Data from: Abundance inequality in freshwater communities has an ecological origin
Cite this dataset
Passy, Sophia I. (2015). Data from: Abundance inequality in freshwater communities has an ecological origin [Dataset]. Dryad. https://doi.org/10.5061/dryad.gv24p
The hollow-shaped species abundance distribution (SAD) and its allied rank abundance distribution (RAD)—showing that abundance is unevenly distributed among species—are some of the most studied patterns in ecology. To explain the nature of abundance inequality, I developed a novel framework identifying environmental favorability, which controls the balance between reproduction and immigration, as the ultimate source and species stress tolerance as a proximate factor. Thus, under harsh conditions, only a few tolerant species can reproduce, while some sensitive species can be present in low numbers due to chance immigration.
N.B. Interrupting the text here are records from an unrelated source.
(* ===== verification/OvOps.v ===== *)
(** * The calls of the overlay implement the file system

    [refines s m]: the nodes, the image budget and the buffers of [s] represent the
    file system [m].  The lemmas relate each step of fs/overlay.c to it. *)

From Stdlib Require Import ZArith Lia.
From stdpp Require Import base numbers option tactics list gmap.
From S2P Require Import Prelude Bytes Names NetBuf NetSum OvState OvPaths OvInv OvBuild OvImage OvSnap Overlay OvTree.

(** ** Objects and the map *)
Lemma pick {A} (l : list A) x : x ∈ l -> exists rest, l ≡ₚ x :: rest.
Proof. intros (a & b & ->)%list_elem_of_split. exists (a ++ b). by rewrite Permutation_middle. Qed.

Lemma obj_entry_bytes objs : map entry_bytes (map o_pair objs) = map obj_bytes objs.
Proof. rewrite map_map. by apply map_ext. Qed.

Lemma tree_list objs : paths_ok objs -> map_to_list (tree_of objs) ≡ₚ map o_pair objs.
Proof. intros H. apply map_to_list_to_map. rewrite paths_fst. apply H. Qed.

Lemma fs_bytes_of objs : paths_ok objs -> fs_bytes (tree_of objs) = tree_bytes objs.
Proof. intros H. unfold fs_bytes, tree_bytes. by rewrite (tree_list _ H), obj_entry_bytes. Qed.

Lemma chains_blocks g objs objs' : struct g objs -> objs' ⊆ objs ->
  Z.of_nat (length (chains objs')) = sumZ (map entry_blocks (map o_pair objs')).
Proof.
  intros H Hs. induction objs' as [|o l IH]; [done|]. rewrite chains_cons, length_app, Nat2Z.inj_add.
  rewrite IH by (intros x Hx; apply Hs; by right). rewrite (chain_blocks g objs o) by (done || apply Hs; by left). done.
Qed.

Lemma fs_blocks_of g objs : struct g objs -> paths_ok objs -> fs_blocks (tree_of objs) = Z.of_nat (length (chains objs)).
Proof. intros Hs H. unfold fs_blocks. rewrite (chains_blocks g objs objs) by done. by rewrite (tree_list _ H). Qed.

Lemma free_count_fs g objs : struct g objs -> paths_ok objs -> ov_free_count g = 288 - fs_blocks (tree_of objs).
Proof. intros Hs Hp. by rewrite (fs_blocks_of g), (free_count_spec g objs). Qed.

Lemma tree_of_cons o objs : tree_of (o :: objs) = <[o_path o := o_entry o]> (tree_of objs).
Proof. done. Qed.

Lemma paths_cons o objs : paths_ok (o :: objs) <->
  paths_ok objs /\ canon (o_path o) /\ o_path o <> [] /\ tree_of objs !! o_path o = None.
Proof.
  split.
  - intros [H1 H2]. cbn in H1. apply NoDup_cons in H1 as [H1 H3]. apply Forall_cons in H2 as [[? ?] H2].
    split; [by constructor|]. split; [done|]. split; [done|]. apply tree_of_None. intros o' Ho' He. apply H1. rewrite <- He.
    by apply list_elem_of_fmap_2.
  - intros ([H1 H2] & Hc & Hn & Ht). rewrite tree_of_None in Ht. constructor; cbn.
    + constructor; [|done]. intros (o' & He & Ho')%list_elem_of_fmap. by apply (Ht o' Ho').
    + by constructor.
Qed.

Lemma tree_of_tail o objs : paths_ok (o :: objs) -> delete (o_path o) (tree_of (o :: objs)) = tree_of objs.
Proof. intros (_ & _ & _ & Ht)%paths_cons. rewrite tree_of_cons. by rewrite delete_insert_id. Qed.

(** ** Directories *)
Lemma free_not_in g objs i n : struct g objs -> g !! i = Some n -> c_true (ov_used n) = false -> i ∉ chains objs.
Proof.
  intros H Hx Hu Hc. destruct (struct_used _ _ _ H Hc) as (y & Hy & Hy1). rewrite Hx in Hy. injection Hy as <-. by rewrite Hy1 in Hu.
Qed.

Lemma struct_add_dir g objs i n p :
  struct g objs -> ov_alloc g = Some i -> shape_ok n -> no_nul p -> (length p < 80)%nat ->
  struct (<[i := dir_node n p]> g) (mk_obj p Dir [i] :: objs).
Proof.
  intros H Hi (Hs1 & Hs2 & _) Hp Hl. apply find_slot_Some in Hi as (x & Hx & Hu & _). apply negb_true_iff in Hu.
  pose proof (free_not_in _ _ _ _ H Hx Hu) as Hni.
  destruct (ov_copy_spec (ov_path n) p OV_PATH_MAX) as [Hcl Hcs]; [rewrite Hs1; unfold OV_PATH_MAX, OV_SNAP_PATH; lia|].
  rewrite cut_id in Hcs by (done || (unfold OV_PATH_MAX, OV_SNAP_PATH; lia)).
  assert (Hlt : (i < length g)%nat) by by eapply lookup_lt_Some.
  split.
  - rewrite length_insert. apply H.
  - apply nodes_insert; [apply H|]. split; [cbn; by rewrite Hcl|]. split; [done|]. cbn. by rewrite Hcs.
  - constructor.
    + cbn. split; [|done]. eexists. split; [by apply list_lookup_insert_eq|]. split; [done|]. split; [done|].
      split; [done|]. split; [done|]. by split.
    + apply Forall_forall. intros o Ho. apply (obj_ok_agree g); [by eapply struct_obj|]. intros j Hj.
      apply list_lookup_insert_ne. intros ->. apply Hni, elem_chains. eauto.
  - rewrite chains_cons. cbn. constructor; [done|apply H].
  - intros j y. rewrite lookup_insert_total by done. rewrite chains_cons. destruct (decide (j = i)) as [->|Hne].
    + intros _ _. by left.
    + intros Hy Hyu. right. by eapply st_used.
Qed.

(** The alloc fails exactly when the table is full. *)
Lemma alloc_fs g objs : struct g objs -> paths_ok objs ->
  match ov_alloc g with
  | Some i => fs_blocks (tree_of objs) + 1 <= 288 /\ exists n, g !! i = Some n /\ shape_ok n
  | None => fs_blocks (tree_of objs) = 288
  end.
Proof.
  intros H Hp. pose proof (free_count_fs g objs H Hp) as Hf. destruct (ov_alloc g) as [i|] eqn:E.
  - apply find_slot_Some in E as (x & Hx & Hu & _). apply negb_true_iff in Hu. split.
    + rewrite (fs_blocks_of g) by done. pose proof (free_not_in _ _ _ _ H Hx Hu) as Hni.
      assert (Hlen : (length (i :: chains objs) <= 288)%nat); [|cbn [length] in Hlen; lia]. apply nodup_lt; [constructor; [done|apply H]|].
      rewrite <- (st_len _ _ H). intros j [->|Hj]%elem_of_cons; [by eapply lookup_lt_Some|].
      destruct (struct_used _ _ _ H Hj) as (y & Hy & _). by eapply lookup_lt_Some.
    + exists x. split; [done|]. eapply shape_lookup; [apply H|done].
  - destruct (decide (0 < ov_free_count g)) as [Hpos|]; [apply alloc_some in Hpos as (? & ? & ? & _); congruence|].
    pose proof (objs_bound _ _ H). rewrite (fs_blocks_of g) in * by done. lia.
Qed.

(** ** Files *)
Definition nameless (o : obj) : obj := mk_obj [] (o_entry o) (o_chain o).

Lemma hide_shape n : shape_ok n -> shape_ok (hide n).
Proof.
  intros (H1 & H2 & H3). split; [by cbn; rewrite length_insert|]. split; [done|]. cbn.
  rewrite clear_first_nul; [cbn; lia|]. by destruct (ov_path n).
Qed.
This would lead to high abundance inequality between the two groups of species. Under benign conditions, both groups can reproduce and give rise to higher abundance equality. To test these ideas, I examined the variability in the parameters of a Poisson lognormal fit of the SAD and a square root fit of the RAD in diatom and fish communities across US streams. Indeed, as environmental favorability increased, more sensitive forms were able to establish large populations, diminishing the abundance disparity between locally common and rare species. Finally, it was demonstrated that in diatoms, the RAD belonged to the same family of relationships as those of population density with body size and regional distribution.